§ Your goal: Return the data below in full, matching every line exactly.

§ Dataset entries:
——————

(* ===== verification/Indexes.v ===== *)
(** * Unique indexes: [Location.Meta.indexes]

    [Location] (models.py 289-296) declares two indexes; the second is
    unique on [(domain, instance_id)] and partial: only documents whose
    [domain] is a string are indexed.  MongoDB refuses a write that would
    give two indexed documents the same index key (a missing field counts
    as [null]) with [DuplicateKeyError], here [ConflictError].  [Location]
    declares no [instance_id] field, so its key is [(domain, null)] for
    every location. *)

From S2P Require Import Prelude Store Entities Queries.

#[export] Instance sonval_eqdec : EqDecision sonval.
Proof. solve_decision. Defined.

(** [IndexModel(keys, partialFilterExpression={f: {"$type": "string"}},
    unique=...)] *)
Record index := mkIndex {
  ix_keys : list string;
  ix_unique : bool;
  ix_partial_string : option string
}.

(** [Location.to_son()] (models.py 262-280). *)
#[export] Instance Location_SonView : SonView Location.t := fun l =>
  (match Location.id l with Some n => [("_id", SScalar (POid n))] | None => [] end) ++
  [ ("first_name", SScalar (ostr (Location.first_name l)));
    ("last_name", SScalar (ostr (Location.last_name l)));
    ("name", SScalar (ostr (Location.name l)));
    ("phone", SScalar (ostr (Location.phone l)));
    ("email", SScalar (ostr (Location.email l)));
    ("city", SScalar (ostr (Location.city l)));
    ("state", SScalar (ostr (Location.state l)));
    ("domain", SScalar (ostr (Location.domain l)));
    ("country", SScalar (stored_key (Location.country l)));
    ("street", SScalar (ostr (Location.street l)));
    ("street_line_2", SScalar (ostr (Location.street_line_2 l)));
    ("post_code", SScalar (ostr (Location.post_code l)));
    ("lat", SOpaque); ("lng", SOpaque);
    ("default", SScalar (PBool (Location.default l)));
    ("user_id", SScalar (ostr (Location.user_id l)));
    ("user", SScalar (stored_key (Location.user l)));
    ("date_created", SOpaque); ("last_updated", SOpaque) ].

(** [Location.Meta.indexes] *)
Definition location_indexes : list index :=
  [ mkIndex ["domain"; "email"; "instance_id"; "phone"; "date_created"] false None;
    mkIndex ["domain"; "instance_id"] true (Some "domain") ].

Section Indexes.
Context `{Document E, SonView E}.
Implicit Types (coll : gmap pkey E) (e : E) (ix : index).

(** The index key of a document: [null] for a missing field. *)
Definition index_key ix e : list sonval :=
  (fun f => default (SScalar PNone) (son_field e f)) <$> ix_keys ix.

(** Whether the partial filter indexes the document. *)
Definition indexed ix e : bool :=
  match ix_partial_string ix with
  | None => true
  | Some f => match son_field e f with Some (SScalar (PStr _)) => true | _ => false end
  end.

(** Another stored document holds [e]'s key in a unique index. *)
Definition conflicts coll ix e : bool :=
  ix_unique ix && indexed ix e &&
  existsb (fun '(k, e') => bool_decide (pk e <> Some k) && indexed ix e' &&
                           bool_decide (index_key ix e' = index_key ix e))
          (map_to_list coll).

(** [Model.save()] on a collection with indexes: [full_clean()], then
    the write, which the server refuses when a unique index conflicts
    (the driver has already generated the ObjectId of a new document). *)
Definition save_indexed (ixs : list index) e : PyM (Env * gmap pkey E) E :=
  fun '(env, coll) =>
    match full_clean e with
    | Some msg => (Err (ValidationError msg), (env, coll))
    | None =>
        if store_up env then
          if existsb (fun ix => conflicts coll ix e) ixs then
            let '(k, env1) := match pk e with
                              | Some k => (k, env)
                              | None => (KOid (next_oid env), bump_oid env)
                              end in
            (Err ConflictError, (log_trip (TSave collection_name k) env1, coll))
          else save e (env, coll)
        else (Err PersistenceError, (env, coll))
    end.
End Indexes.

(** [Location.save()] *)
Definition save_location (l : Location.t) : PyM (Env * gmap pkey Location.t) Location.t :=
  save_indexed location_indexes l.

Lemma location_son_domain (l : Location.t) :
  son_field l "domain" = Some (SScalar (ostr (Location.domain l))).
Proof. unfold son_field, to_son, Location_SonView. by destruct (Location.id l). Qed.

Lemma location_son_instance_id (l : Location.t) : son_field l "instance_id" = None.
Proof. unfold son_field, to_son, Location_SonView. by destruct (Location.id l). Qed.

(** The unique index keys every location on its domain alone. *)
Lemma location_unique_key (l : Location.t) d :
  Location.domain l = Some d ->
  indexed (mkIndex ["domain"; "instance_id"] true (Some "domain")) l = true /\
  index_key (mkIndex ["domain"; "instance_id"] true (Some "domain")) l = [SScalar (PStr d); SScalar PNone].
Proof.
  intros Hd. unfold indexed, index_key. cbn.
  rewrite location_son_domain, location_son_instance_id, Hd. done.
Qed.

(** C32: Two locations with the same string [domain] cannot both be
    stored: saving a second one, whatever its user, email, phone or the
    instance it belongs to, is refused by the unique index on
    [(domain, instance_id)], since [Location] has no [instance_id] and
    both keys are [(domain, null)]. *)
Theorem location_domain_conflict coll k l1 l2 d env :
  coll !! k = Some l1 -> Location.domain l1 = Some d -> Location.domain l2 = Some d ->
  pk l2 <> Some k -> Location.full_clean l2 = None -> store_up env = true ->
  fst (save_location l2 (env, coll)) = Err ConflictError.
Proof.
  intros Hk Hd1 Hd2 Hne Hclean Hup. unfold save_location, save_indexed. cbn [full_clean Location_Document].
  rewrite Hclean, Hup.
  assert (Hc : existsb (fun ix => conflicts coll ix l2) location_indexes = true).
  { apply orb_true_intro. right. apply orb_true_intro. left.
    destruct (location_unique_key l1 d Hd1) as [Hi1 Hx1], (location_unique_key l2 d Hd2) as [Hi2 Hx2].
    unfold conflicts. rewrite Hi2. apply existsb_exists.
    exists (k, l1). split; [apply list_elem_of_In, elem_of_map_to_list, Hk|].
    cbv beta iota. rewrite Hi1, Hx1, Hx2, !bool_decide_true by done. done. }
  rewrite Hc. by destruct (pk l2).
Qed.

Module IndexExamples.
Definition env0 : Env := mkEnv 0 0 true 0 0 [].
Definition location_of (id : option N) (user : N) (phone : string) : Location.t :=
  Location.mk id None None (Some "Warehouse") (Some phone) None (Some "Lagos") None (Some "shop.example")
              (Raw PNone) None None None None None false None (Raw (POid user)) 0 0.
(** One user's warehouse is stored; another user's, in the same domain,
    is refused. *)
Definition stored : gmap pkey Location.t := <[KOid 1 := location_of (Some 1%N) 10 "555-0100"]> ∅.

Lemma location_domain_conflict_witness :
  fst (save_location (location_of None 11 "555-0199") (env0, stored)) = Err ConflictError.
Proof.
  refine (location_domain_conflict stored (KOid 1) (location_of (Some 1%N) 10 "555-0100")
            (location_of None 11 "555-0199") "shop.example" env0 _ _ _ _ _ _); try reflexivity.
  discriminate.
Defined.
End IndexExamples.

——————

§ Exercise output:
(* ===== verification/Indexes.v ===== *)
(** * Unique indexes: [Location.Meta.indexes]

    [Location] (models.py 289-296) declares two indexes; the second is
    unique on [(domain, instance_id)] and partial: only documents whose
    [domain] is a string are indexed.  MongoDB refuses a write that would
    give two indexed documents the same index key (a missing field counts
    as [null]) with [DuplicateKeyError], here [ConflictError].  [Location]
    declares no [instance_id] field, so its key is [(domain, null)] for
    every location. *)

From S2P Require Import Prelude Store Entities Queries.

#[export] Instance sonval_eqdec : EqDecision sonval.
Proof. solve_decision. Defined.

(** [IndexModel(keys, partialFilterExpression={f: {"$type": "string"}},
    unique=...)] *)
Record index := mkIndex {
  ix_keys : list string;
  ix_unique : bool;
  ix_partial_string : option string
}.

(** [Location.to_son()] (models.py 262-280). *)
#[export] Instance Location_SonView : SonView Location.t := fun l =>
  (match Location.id l with Some n => [("_id", SScalar (POid n))] | None => [] end) ++
  [ ("first_name", SScalar (ostr (Location.first_name l)));
    ("last_name", SScalar (ostr (Location.last_name l)));
    ("name", SScalar (ostr (Location.name l)));
    ("phone", SScalar (ostr (Location.phone l)));
    ("email", SScalar (ostr (Location.email l)));
    ("city", SScalar (ostr (Location.city l)));
    ("state", SScalar (ostr (Location.state l)));
    ("domain", SScalar (ostr (Location.domain l)));
    ("country", SScalar (stored_key (Location.country l)));
    ("street", SScalar (ostr (Location.street l)));
    ("street_line_2", SScalar (ostr (Location.street_line_2 l)));
    ("post_code", SScalar (ostr (Location.post_code l)));
    ("lat", SOpaque); ("lng", SOpaque);
    ("default", SScalar (PBool (Location.default l)));
    ("user_id", SScalar (ostr (Location.user_id l)));
    ("user", SScalar (stored_key (Location.user l)));
    ("date_created", SOpaque); ("last_updated", SOpaque) ].

(** [Location.Meta.indexes] *)
Definition location_indexes : list index :=
  [ mkIndex ["domain"; "email"; "instance_id"; "phone"; "date_created"] false None;
    mkIndex ["domain"; "instance_id"] true (Some "domain") ].

Section Indexes.
Context `{Document E, SonView E}.
Implicit Types (coll : gmap pkey E) (e : E) (ix : index).

(** The index key of a document: [null] for a missing field. *)
Definition index_key ix e : list sonval :=
  (fun f => default (SScalar PNone) (son_field e f)) <$> ix_keys ix.

(** Whether the partial filter indexes the document. *)
Definition indexed ix e : bool :=
  match ix_partial_string ix with
  | None => true
  | Some f => match son_field e f with Some (SScalar (PStr _)) => true | _ => false end
  end.

(** Another stored document holds [e]'s key in a unique index. *)
Definition conflicts coll ix e : bool :=
  ix_unique ix && indexed ix e &&
  existsb (fun '(k, e') => bool_decide (pk e <> Some k) && indexed ix e' &&
                           bool_decide (index_key ix e' = index_key ix e))
          (map_to_list coll).

(** [Model.save()] on a collection with indexes: [full_clean()], then
    the write, which the server refuses when a unique index conflicts
    (the driver has already generated the ObjectId of a new document). *)
Definition save_indexed (ixs : list index) e : PyM (Env * gmap pkey E) E :=
  fun '(env, coll) =>
    match full_clean e with
    | Some msg => (Err (ValidationError msg), (env, coll))
    | None =>
        if store_up env then
          if existsb (fun ix => conflicts coll ix e) ixs then
            let '(k, env1) := match pk e with
                              | Some k => (k, env)
                              | None => (KOid (next_oid env), bump_oid env)
                              end in
            (Err ConflictError, (log_trip (TSave collection_name k) env1, coll))
          else save e (env, coll)
        else (Err PersistenceError, (env, coll))
    end.
End Indexes.

(** [Location.save()] *)
Definition save_location (l : Location.t) : PyM (Env * gmap pkey Location.t) Location.t :=
  save_indexed location_indexes l.

Lemma location_son_domain (l : Location.t) :
  son_field l "domain" = Some (SScalar (ostr (Location.domain l))).
Proof. unfold son_field, to_son, Location_SonView. by destruct (Location.id l). Qed.

Lemma location_son_instance_id (l : Location.t) : son_field l "instance_id" = None.
Proof. unfold son_field, to_son, Location_SonView. by destruct (Location.id l). Qed.

(** The unique index keys every location on its domain alone. *)
Lemma location_unique_key (l : Location.t) d :
  Location.domain l = Some d ->
  indexed (mkIndex ["domain"; "instance_id"] true (Some "domain")) l = true /\
  index_key (mkIndex ["domain"; "instance_id"] true (Some "domain")) l = [SScalar (PStr d); SScalar PNone].
Proof.
  intros Hd. unfold indexed, index_key. cbn.
  rewrite location_son_domain, location_son_instance_id, Hd. done.
Qed.

(** C32: Two locations with the same string [domain] cannot both be
    stored: saving a second one, whatever its user, email, phone or the
    instance it belongs to, is refused by the unique index on
    [(domain, instance_id)], since [Location] has no [instance_id] and
    both keys are [(domain, null)]. *)
Theorem location_domain_conflict coll k l1 l2 d env :
  coll !! k = Some l1 -> Location.domain l1 = Some d -> Location.domain l2 = Some d ->
  pk l2 <> Some k -> Location.full_clean l2 = None -> store_up env = true ->
  fst (save_location l2 (env, coll)) = Err ConflictError.
Proof.
  intros Hk Hd1 Hd2 Hne Hclean Hup. unfold save_location, save_indexed. cbn [full_clean Location_Document].
  rewrite Hclean, Hup.
  assert (Hc : existsb (fun ix => conflicts coll ix l2) location_indexes = true).
  { apply orb_true_intro. right. apply orb_true_intro. left.
    destruct (location_unique_key l1 d Hd1) as [Hi1 Hx1], (location_unique_key l2 d Hd2) as [Hi2 Hx2].
    unfold conflicts. rewrite Hi2. apply existsb_exists.
    exists (k, l1). split; [apply list_elem_of_In, elem_of_map_to_list, Hk|].
    cbv beta iota. rewrite Hi1, Hx1, Hx2, !bool_decide_true by done. done. }
  rewrite Hc. by destruct (pk l2).
Qed.

Module IndexExamples.
Definition env0 : Env := mkEnv 0 0 true 0 0 [].
Definition location_of (id : option N) (user : N) (phone : string) : Location.t :=
  Location.mk id None None (Some "Warehouse") (Some phone) None (Some "Lagos") None (Some "shop.example")
              (Raw PNone) None None None None None false None (Raw (POid user)) 0 0.
(** One user's warehouse is stored; another user's, in the same domain,
    is refused. *)
Definition stored : gmap pkey Location.t := <[KOid 1 := location_of (Some 1%N) 10 "555-0100"]> ∅.

Lemma location_domain_conflict_witness :
  fst (save_location (location_of None 11 "555-0199") (env0, stored)) = Err ConflictError.
Proof.
  refine (location_domain_conflict stored (KOid 1) (location_of (Some 1%N) 10 "555-0100")
            (location_of None 11 "555-0199") "shop.example" env0 _ _ _ _ _ _); try reflexivity.
  discriminate.
Defined.
End IndexExamples.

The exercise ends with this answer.